I regard these challenges rather as a dusting off or delicate clean-up, almost like a careful renovation project. The aim is to retain the core spirit of the old brand icon, simplifying and optimising what is already there without overwriting existing brand value. Preserving the existence of a beloved brand icon for the future is an honour and a delight. You can read more about one such project, the rejuvenation of the Neighbourhood Watch logo, here.



The finest logos – the ones that have an almost immediate “Wow!” effect – are those that are clean, precise and uncluttered. Less is nearly always more, and the elegance of a simple design often has more impact. It is important to remember that logos are used in a variety of ways, in different formats, across various platforms, and in different sizes, so fine details can easily be lost. A strong logo will have very few elements, each of which can be identified easily, and each integral to what you are hoping to communicate. Extraneous elements that do not contribute to the whole are best removed.


A logo and its core elements should be easy to recall after just one short glance. It should function alone as a symbol. A logo that is too complex will be harder for the viewer to understand and process, and the result is it will be easily forgotten.


Nobody cares about hip, lookalike logos. Recognisable logos of major brand can serve as inspiration, but it is a bad idea to mimic them. The same applies to ubiquitous design trends. A successful logo will work unaltered for many years, seemingly timeless as it outlasts constantly changing design trends.



The best logos are usually designed with the principles of proportion and symmetry in mind. Proportionate elements and symmetry can help to create a pleasing and balanced aesthetic. When creating a word mark or figurative trademark, the proportions and style of logo should also work well with the chosen typeface. If the logo includes many colours, you should also ensure it also works well in plain black and white.
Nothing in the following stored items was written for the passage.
(** X3: a record that [to_tuple] has read from the tokens of a line is
    in canonical form: its text exists, and parsing the text gives the
    same record again, whatever the line looked like (white space,
    signs, leading zeros and trailing characters in integer tokens,
    surplus characters in character tokens). *)
Theorem parsed_record_is_canonical (sch : list ftype) (line : cstring)
    (i r : list value) :
  well_typed sch i = true ->
  to_tuple sch (split (is_any_of [TAB]) line) i = (r, Done) ->
  r <> [] ->
  exists s, to_string r = Some s
    /\ forall i2, well_typed sch i2 = true ->
         to_tuple sch (split (is_any_of [TAB]) s) i2 = (r, Done).
Proof.
  intros Hi H Hne. change (is_any_of [TAB]) with is_tab in *.
  pose proof (to_tuple_keeps_type sch (split is_tab line) i Hi) as Hr.
  rewrite H in Hr. cbn [fst] in Hr.
  pose proof (to_tuple_Done_values _ _ _ _ Hi H) as E.
  pose proof (convert_all_tab_free sch 0 _ (split_no_tab line)) as Htab.
  rewrite E in Htab. cbn [fst] in Htab.
  exists (join TAB (map lexical_cast r)). split; [by apply to_string_join|].
  intros i2 Hi2. by apply to_tuple_join_texts.
Qed.

Lemma parsed_record_is_canonical_witness :
  exists s, to_string [VString (lit "chr1"); VInt32 7; VInt32 (-12)] = Some s
    /\ forall i2, well_typed canonical i2 = true ->
         to_tuple canonical (split (is_any_of [TAB]) s) i2
         = ([VString (lit "chr1"); VInt32 7; VInt32 (-12)], Done).
Proof.
  apply (parsed_record_is_canonical canonical
           (lit "chr1" ++ [TAB] ++ lit " +007" ++ [TAB] ++ lit "-12abc" ++ [TAB] ++ lit "x")
           (Bed_default canonical));
    [reflexivity | reflexivity | discriminate].
Defined.

(** X4: on the tab-free records of one schema [to_string] is
    injective: two records with the same text are the same record. *)
Theorem to_string_injective (sch : list ftype) (r1 r2 : list value) :
  well_typed sch r1 = true -> tab_free r1 = true ->
  well_typed sch r2 = true -> tab_free r2 = true ->
  to_string r1 = to_string r2 ->
  r1 = r2.
Proof.
  intros H1 T1 H2 T2 Heq.
  destruct r1 as [|v1 r1], r2 as [|v2 r2].
  - done.
  - destruct sch; discriminate.
  - destruct sch; discriminate.
  - rewrite !to_string_join in Heq by done. apply (inj Some) in Heq.
    pose proof (to_tuple_join_texts sch (v1 :: r1) (v2 :: r2) ltac:(done) H1 T1 H2) as P1.
    pose proof (to_tuple_join_texts sch (v2 :: r2) (v2 :: r2) ltac:(done) H2 T2 H2) as P2.
    rewrite Heq in P1. rewrite P1 in P2. congruence.
Qed.

Lemma to_string_injective_witness :
  [VString (lit "chr1"); VInt32 100; VInt32 200]
  = [VString (lit "chr1"); VInt32 100; VInt32 200].
Proof.
  apply (to_string_injective canonical); reflexivity.
Defined.

(** ** From a line to its text *)

Lemma join_split s : join TAB (split is_tab s) = s.
Proof.
  induction s as [|c s IH]; [done|]. cbn [split].
  pose proof (split_not_nil is_tab s) as Hne.
  destruct (is_tab c) eqn:Hc.
  - destruct (split is_tab s) as [|tok toks] eqn:E; [done|].
    change (join TAB ([] :: tok :: toks)) with (TAB :: join TAB (tok :: toks)).
    rewrite IH. f_equal.
    unfold is_tab, is_any_of in Hc. cbn [existsb] in Hc. rewrite orb_false_r in Hc.
    symmetry. by apply Ascii.eqb_eq.
  - destruct (split is_tab s) as [|tok toks] eqn:E; [done|].
    rewrite <- IH. by destruct toks.
Qed.

Lemma convert_all_text tys : forall N rhs,
  forallb is_text tys = true -> N + length tys <= length rhs ->
  convert_all tys N rhs = (map VString (take (length tys) (drop N rhs)), Done).
Proof.
  induction tys as [|t tys IH]; intros N rhs Ht Hlen; [done|].
  cbn [forallb] in Ht. apply andb_true_iff in Ht as [Ht Htys].
  cbn [length] in Hlen. cbn [convert_all].
  destruct (lookup_lt_is_Some_2 rhs N ltac:(lia)) as [tok Htok]. rewrite Htok.
  destruct t; try done. cbn [convert].
  rewrite IH by (done || lia).
  rewrite (drop_S _ _ _ Htok). reflexivity.
Qed.

(** X5: under a schema of text fields only, a line with exactly
    [field_count] tokens is read without error, each token bound
    unchanged, and the text of the record read is the line itself. *)
Theorem text_line_roundtrip (sch : list ftype) (line : cstring) (i : list value) :
  forallb is_text sch = true ->
  well_typed sch i = true ->
  length (split (is_any_of [TAB]) line) = length sch ->
  to_tuple sch (split (is_any_of [TAB]) line) i
  = (map VString (split (is_any_of [TAB]) line), Done)
  /\ to_string (map VString (split (is_any_of [TAB]) line)) = Some line.
Proof.
  intros Ht Hi Hlen. change (is_any_of [TAB]) with is_tab in *. split.
  - apply convert_all_Done_to_tuple; [done|].
    rewrite convert_all_text by (done || lia).
    rewrite drop_0, <- Hlen, firstn_all. reflexivity.
  - pose proof (split_not_nil is_tab line) as Hne.
    rewrite to_string_join by (by destruct (split is_tab line)).
    rewrite map_map. cbn [lexical_cast]. rewrite map_id. by rewrite join_split.
Qed.

Lemma text_line_roundtrip_witness :
  to_tuple [TString; TString] (split (is_any_of [TAB]) (lit "chr1" ++ [TAB] ++ lit " x "))
    (Bed_default [TString; TString])
  = (map VString (split (is_any_of [TAB]) (lit "chr1" ++ [TAB] ++ lit " x ")), Done)
  /\ to_string (map VString (split (is_any_of [TAB]) (lit "chr1" ++ [TAB] ++ lit " x ")))
     = Some (lit "chr1" ++ [TAB] ++ lit " x ").
Proof.
  apply (text_line_roundtrip [TString; TString]); reflexivity.
Defined.

(** ** Lines of a stream *)


Lemma read_line_nl line rest :
  no_nl line = true -> read_line (line ++ NL :: rest) = (line, Some rest).
Proof.
  induction line as [|c line IH]; cbn [no_nl forallb app read_line].
  - intros _. by rewrite Ascii.eqb_refl.
  - intros [Hc Hline]%andb_true_iff. apply negb_true_iff in Hc.
    unfold is_nl in Hc. rewrite Hc. by rewrite (IH Hline).
Qed.

Lemma read_line_eof line :
  no_nl line = true -> read_line line = (line, None).
Proof.
  induction line as [|c line IH]; cbn [no_nl forallb read_line]; [done|].
  intros [Hc Hline]%andb_true_iff. apply negb_true_iff in Hc.
  unfold is_nl in Hc. rewrite Hc. by rewrite (IH Hline).
Qed.

Lemma getline_line rhs line rest :
  good rhs = true -> unread rhs = line ++ NL :: rest -> no_nl line = true ->
  getline rhs = (mk_istream rest false false, Some line).
Proof.
  intros Hg Hu Hline. unfold getline. rewrite Hg, Hu, (read_line_nl _ _ Hline).
  by destruct line.
Qed.

(** X6: [get_obj] on a good stream takes exactly one line off it, the
    characters up to the first newline and the newline, whatever the
    parse of the line does: also when [stoi] throws, the stream is
    past the line and still good. *)
Theorem get_obj_takes_one_line (sch : list ftype) (rhs : istream)
    (line rest : cstring) (i : list value) :
  good rhs = true ->
  unread rhs = line ++ NL :: rest ->
  no_nl line = true ->
  get_obj sch rhs i
  = (mk_istream rest false false,
     (to_tuple sch (split (is_any_of [TAB]) line) i).1,
     (to_tuple sch (split (is_any_of [TAB]) line) i).2).
Proof.
  intros Hg Hu Hline. unfold get_obj.
  rewrite (getline_line rhs line rest Hg Hu Hline).
  by destruct (to_tuple sch (split (is_any_of [TAB]) line) i).
Qed.

Lemma get_obj_takes_one_line_witness :
  get_obj canonical
    (mk_istream (lit "chr1" ++ [TAB] ++ lit "x" ++ [TAB] ++ lit "2" ++ [NL]
                 ++ lit "chr2" ++ [TAB] ++ lit "3" ++ [TAB] ++ lit "4" ++ [NL])
       false false)
    (Bed_default canonical)
  = (mk_istream (lit "chr2" ++ [TAB] ++ lit "3" ++ [TAB] ++ lit "4" ++ [NL]) false false,
     [VString (lit "chr1"); VInt32 0; VInt32 0], Threw invalid_argument).
Proof.
  apply (get_obj_takes_one_line canonical _
           (lit "chr1" ++ [TAB] ++ lit "x" ++ [TAB] ++ lit "2")); reflexivity.
Defined.

(** X7: a last line that no newline ends is still read: [eofbit] is
    set and [failbit] is not, so the caller's test of the stream
    succeeds; only the call after it finds nothing, sets [failbit] and
    leaves the record as it is. *)
Theorem get_obj_unterminated_last_line (sch : list ftype) (rhs : istream)
    (line : cstring) (i : list value) :
  good rhs = true ->
  unread rhs = line ->
  line <> [] ->
  no_nl line = true ->
  get_obj sch rhs i
  = (mk_istream [] true false,
     (to_tuple sch (split (is_any_of [TAB]) line) i).1,
     (to_tuple sch (split (is_any_of [TAB]) line) i).2)
  /\ forall i', get_obj sch (mk_istream [] true false) i'
                = (mk_istream [] true true, i', Done).
Proof.
  intros Hg Hu Hne Hline. split; [|done].
  unfold get_obj, getline. rewrite Hg, Hu, read_line_eof by done.
  destruct line as [|c line]; [done|].
  by destruct (to_tuple sch (split (is_any_of [TAB]) (c :: line)) i).
Qed.

Lemma get_obj_unterminated_last_line_witness :
  get_obj canonical
    (mk_istream (lit "chr1" ++ [TAB] ++ lit "1" ++ [TAB] ++ lit "2") false false)
    (Bed_default canonical)
  = (mk_istream [] true false, [VString (lit "chr1"); VInt32 1; VInt32 2], Done)
  /\ forall i', get_obj canonical (mk_istream [] true false) i'
                = (mk_istream [] true true, i', Done).
Proof.
  apply (get_obj_unterminated_last_line canonical _
           (lit "chr1" ++ [TAB] ++ lit "1" ++ [TAB] ++ lit "2"));
    [reflexivity | reflexivity | discriminate | reflexivity].
Defined.




(** ** Writing and reading back *)

Lemma dump_cons rhs r c :
  dump rhs (r :: c)
  = match to_string r with
    | Some t => dump (rhs ++ t ++ [NL]) c
    | None => None
    end.
Proof.
  unfold dump, ostream_put. cbn [dump_loop].
  destruct (to_string r) as [t|]; [|done].
  rewrite !dump_loop_concat. destruct (mapM to_string c) as [ts|]; [|done].
  cbn [app]. by rewrite <- !app_assoc.
Qed.

Lemma dump_prefix rhs c :
  dump rhs c
  = match dump [] c with
    | Some o => Some (rhs ++ o)
    | None => None
    end.
Proof.
  unfold dump, ostream_put. by destruct (dump_loop c []).
Qed.

Lemma no_nl_app s1 s2 : no_nl (s1 ++ s2) = no_nl s1 && no_nl s2.
Proof. unfold no_nl. apply forallb_app. Qed.

Lemma no_nl_join toks :
  forallb no_nl toks = true -> no_nl (join TAB toks) = true.
Proof.
  induction toks as [|t toks IH]; [done|].
  cbn [forallb]. intros [Ht Hall]%andb_true_iff.
  destruct toks as [|u toks]; [done|].
  change (join TAB (t :: u :: toks)) with (t ++ TAB :: join TAB (u :: toks)).
  rewrite no_nl_app, Ht. cbn [andb]. cbn [no_nl forallb]. by apply IH.
Qed.

Lemma nl_free_texts data :
  nl_free data = true -> forallb no_nl (map lexical_cast data) = true.
Proof.
  unfold nl_free. induction data as [|v data IH]; [done|].
  cbn [forallb map]. intros [-> Hd]%andb_true_iff. auto.
Qed.

Lemma get_obj_line_of_texts sch r i rest :
  r <> [] -> well_typed sch r = true -> tab_free r = true -> nl_free r = true ->
  well_typed sch i = true ->
  get_obj sch (mk_istream (join TAB (map lexical_cast r) ++ NL :: rest) false false) i
  = (mk_istream rest false false, r, Done).
Proof.
  intros Hne Hr Htab Hnl Hi. unfold get_obj.
  rewrite (getline_line _ (join TAB (map lexical_cast r)) rest);
    [| done | done | by apply no_nl_join, nl_free_texts].
  change (is_any_of [TAB]) with is_tab.
  by rewrite to_tuple_join_texts.
Qed.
A distinctive logo by itself is not enough. But in the face of tough competition between brands, a well-executed, distinctive illustrated logo can make that vital difference that gets your brand noticed. A successful brand logo or identity icon demands uniqueness, emotion and impact.



My clients include leading brand consultants, global corporate identity specialists, design studios, traditional advertising houses, regional businesses, and local design teams. These creative directors, art directors, and individual designers are highly skilled, passionate and dedicated to achieving excellent design results. They are an absolute pleasure to work with.

Another area I specialise in is creating identity logos for public institutions, including local authorities, museums, organisations, trusts, and charitable foundations. I also provide editorial illustrations for various publications, which gives me the interesting opportunity to develop a range of icons on a theme.

In today’s globalised market, modern communication tools and swift digital data transfer enables me to work with clients all around the world. Europe remains my primary market, but I am also seeking to intensify my collaborative partnerships with clients in the Asia/Pacific region and North America.